(* ===== verification/CpimText.v ===== *)
(** * The text of a CPIM message

    The texts of the grammar liblinphone gives to belr ([chat/cpim/parser/cpim-rules])
    for what it writes, and the round trip of a message through them. *)
From S2P Require Import Prelude SalTypes Payload Sscanf LpConfigValues LpConfigParse CapabilityText Cpim.
Import Cpim.

(** ** The rules *)

(** [NAMECHAR] and [TOKENCHAR]; of the latter, the ASCII ones. *)
Definition name_char (c : ascii) : bool :=
  in_ascii_range 33 33 c || in_ascii_range 35 39 c || in_ascii_range 42 43 c || in_ascii_range 45 45 c
  || in_ascii_range 94 96 c || in_ascii_range 124 124 c || in_ascii_range 126 126 c
  || is_upper c || is_lower c || is_digit c.
Definition token_char (c : ascii) : bool := name_char c || Ascii.eqb c ".".

(** [Name], [Token] and [Header-name] *)
Definition is_name (s : string) : bool := negb (str_empty s) && str_all name_char s.
Definition is_token_text (s : string) : bool := negb (str_empty s) && str_all token_char s.
Definition is_header_name (s : string) : bool :=
  match split_at "." s with Some (prefix, name) => is_name prefix && is_name name | None => is_name s end.

(** [*UTF8-no-CTL], where [follow] more bytes of a character are expected. *)
Fixpoint utf8_text (follow : nat) (s : string) : bool :=
  match s, follow with
  | EmptyString, O => true
  | EmptyString, S _ => false
  | String c s, S n => in_ascii_range 128 191 c && utf8_text n s
  | String c s, O =>
      if in_ascii_range 32 126 c then utf8_text 0 s
      else if in_ascii_range 192 223 c then utf8_text 1 s
      else if in_ascii_range 224 239 c then utf8_text 2 s
      else if in_ascii_range 240 247 c then utf8_text 3 s
      else if in_ascii_range 248 251 c then utf8_text 4 s
      else if in_ascii_range 252 253 c then utf8_text 5 s
      else false
  end.

(** [Header-value], and [Str-char] between quotes. *)
Definition is_value (s : string) : bool := utf8_text 0 s.
Definition is_quotable (s : string) : bool := utf8_text 0 s && negb (str_has "034" s) && negb (str_has "\" s).

(** [Language-Tag] *)
Definition is_alnum (c : ascii) : bool := is_upper c || is_lower c || is_digit c.
Definition is_language (s : string) : bool :=
  match split_on "-" s with
  | [] => false
  | primary :: subtags =>
      str_all (fun c => is_alnum c || Ascii.eqb c "-") s
      && forallb (fun t => negb (str_empty t) && Nat.leb (String.length t) 8) (primary :: subtags)
      && str_all (fun c => is_upper c || is_lower c) primary && forallb (str_all is_alnum) subtags
  end.

Definition digits (n : nat) (s : string) : bool := Nat.eqb (String.length s) n && str_all is_digit s.

(** ** Texts of trees *)

Definition date_text (f : DateTimeFields) : string :=
  date_fullyear f +:+ "-" +:+ date_month f +:+ "-" +:+ date_mday f +:+ "T"
  +:+ time_hour f +:+ ":" +:+ time_minute f +:+ ":" +:+ time_second f
  +:+ match time_offset f with
      | None => "Z"
      | Some (sign, hour, minute) => sign +:+ hour +:+ ":" +:+ minute
      end.

Definition tree_text (tree : HeaderTree) : string :=
  match tree with
  | FromTree name uri => "From: " +:+ name +:+ "<" +:+ uri +:+ ">"
  | ToTree name uri => "To: " +:+ name +:+ "<" +:+ uri +:+ ">"
  | CcTree name uri => "cc: " +:+ name +:+ "<" +:+ uri +:+ ">"
  | DateTimeTree f => "DateTime: " +:+ date_text f
  | SubjectTree tag value => "Subject:" +:+ (if str_empty tag then "" else ";lang=" +:+ tag) +:+ " " +:+ value
  | NsTree prefix uri => "NS: " +:+ (if str_empty prefix then "" else prefix +:+ " ") +:+ "<" +:+ uri +:+ ">"
  | RequireTree names => "Require: " +:+ names
  | GenericTree name value parameters => name +:+ ":" +:+ parameters +:+ " " +:+ value
  end.

Definition lines (trees : list HeaderTree) : string := String.concat "" (map (fun t => tree_text t +:+ CRLF) trees).

Definition message_text (t : MessageTree) : string :=
  lines (message_headers t) +:+ CRLF +:+ lines (content_headers t) +:+ CRLF.

(** [*( ";" Ext-param )] with tokens for values. *)
Definition is_parameters (s : string) : Prop :=
  exists l, s = parameters_text l /\ Forall (fun p => is_name (fst p) = true /\ is_token_text (snd p) = true) l.

(** The names [cpim-rules] has rules for, and the one of a message that begins with
    its own content type. *)
Definition is_generic (tree : HeaderTree) : Prop :=
  match tree with
  | GenericTree name value parameters =>
      is_header_name name = true /\ is_value value = true /\ is_parameters parameters /\ is_reserved name = false
  | _ => False
  end.

(** The headers of a message, given what is read by the rule [URI]. *)
Definition is_message_header (is_uri : string -> bool) (tree : HeaderTree) : Prop :=
  match tree with
  | FromTree name uri | ToTree name uri | CcTree name uri =>
      (name = EmptyString \/ exists s, name = quote +:+ s +:+ quote /\ is_quotable s = true) /\ is_uri uri = true
  | DateTimeTree f =>
      digits 4 (date_fullyear f) = true /\ digits 2 (date_month f) = true /\ digits 2 (date_mday f) = true
      /\ digits 2 (time_hour f) = true /\ digits 2 (time_minute f) = true /\ digits 2 (time_second f) = true
      /\ match time_offset f with
         | None => True
         | Some (sign, hour, minute) =>
             (sign = "+" \/ sign = "-")%string /\ digits 2 hour = true /\ digits 2 minute = true
         end
  | SubjectTree tag value => (tag = EmptyString \/ is_language tag = true) /\ is_value value = true
  | NsTree prefix uri => (prefix = EmptyString \/ is_name prefix = true) /\ is_uri uri = true
  | RequireTree names =>
      exists l, l <> [] /\ names = String.concat "," l /\ Forall (fun n => is_header_name n = true) l
  | GenericTree name _ _ => is_generic tree /\ tolower name <> "content-type"%string
  end.

(** ** What belr promises

    [is_uri] is what it reads whole by the rule [URI].  The texts here are those
    liblinphone writes: values of parameters are tokens, formal names are quoted
    and have no escapes, and times have no fractions. *)
Class GrammarSpec (g : CpimGrammar) := {
  is_uri : string -> bool;
  uri_some : is_uri EmptyString = false;
  (** A text of the grammar is read as its tree, whatever follows it. *)
  message_read : forall t body,
    message_headers t <> [] -> Forall (is_message_header is_uri) (message_headers t) ->
    content_headers t <> [] -> Forall is_generic (content_headers t) ->
    parseInput (message_text t +:+ body) = Some (t, String.length (message_text t));
}.

(** ** The tree of a header that is written *)

Definition date_fields (t offset : tm) (sign : string) : DateTimeFields :=
  mkDateTimeFields (padded 4 (tm_year t)) (padded 2 (tm_mon t + 1)) (padded 2 (tm_mday t))
    (padded 2 (tm_hour t)) (padded 2 (tm_min t)) (padded 2 (tm_sec t))
    (if String.eqb sign "Z" then None else Some (sign, padded 2 (tm_hour offset), padded 2 (tm_min offset))).

Definition quoted_name (name : string) : string := if str_empty name then EmptyString else quote +:+ name +:+ quote.

Definition printed (h : Header) : HeaderTree :=
  match h with
  | FromHeader uri name => FromTree (quoted_name name) uri
  | ToHeader uri name => ToTree (quoted_name name) uri
  | CcHeader uri name => CcTree (quoted_name name) uri
  | DateTimeHeader t offset sign => DateTimeTree (date_fields t offset sign)
  | SubjectHeader subject language => SubjectTree language subject
  | NsHeader uri prefix => NsTree prefix uri
  | RequireHeader names => RequireTree (join_names names)
  | GenericHeader name value parameters => GenericTree name value (parameters_text parameters)
  end.

Lemma printed_date t offset sign : date_value t offset sign = date_text (date_fields t offset sign).
Proof.
  unfold date_value, date_text, date_fields.
  cbn [date_fullyear date_month date_mday time_hour time_minute time_second time_offset].
  destruct (String.eqb_spec sign "Z") as [->|]; rewrite ?str_app_assoc; reflexivity.
Qed.

Lemma printed_text h : header_asString h = tree_text (printed h) +:+ CRLF.
Proof.
  destruct h; cbn [header_asString printed tree_text getName getValue]; rewrite ?printed_date;
    unfold contact_value, quoted_name; rewrite ?str_app_assoc; done.
Qed.

(** ** Headers that are read as they were written *)

Lemma zeros_length n : String.length (zeros n) = n.
Proof. induction n as [|n IH]; [done|]. cbn. by rewrite IH. Qed.

Lemma zeros_digits n : str_all is_digit (zeros n) = true.
Proof. by induction n. Qed.

Lemma zeros_horner n s : horner 0 (zeros n +:+ s) = horner 0 s.
Proof. by induction n. Qed.

Lemma str_all_app p a b : str_all p (a +:+ b) = str_all p a && str_all p b.
Proof. induction a as [|c a IH]; cbn; [done|]. by rewrite IH, andb_assoc. Qed.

-- -- --

**WORK TO BE COMPLETED:**
Would you copy out exactly the lines above that start at the one containing "GenericTree name _" and end at the one containing "message_read : forall", inclusive?

**EXERCISE ANSWER:**
  | GenericTree name _ _ => is_generic tree /\ tolower name <> "content-type"%string
  end.

(** ** What belr promises

    [is_uri] is what it reads whole by the rule [URI].  The texts here are those
    liblinphone writes: values of parameters are tokens, formal names are quoted
    and have no escapes, and times have no fractions. *)
Class GrammarSpec (g : CpimGrammar) := {
  is_uri : string -> bool;
  uri_some : is_uri EmptyString = false;
  (** A text of the grammar is read as its tree, whatever follows it. *)
  message_read : forall t body,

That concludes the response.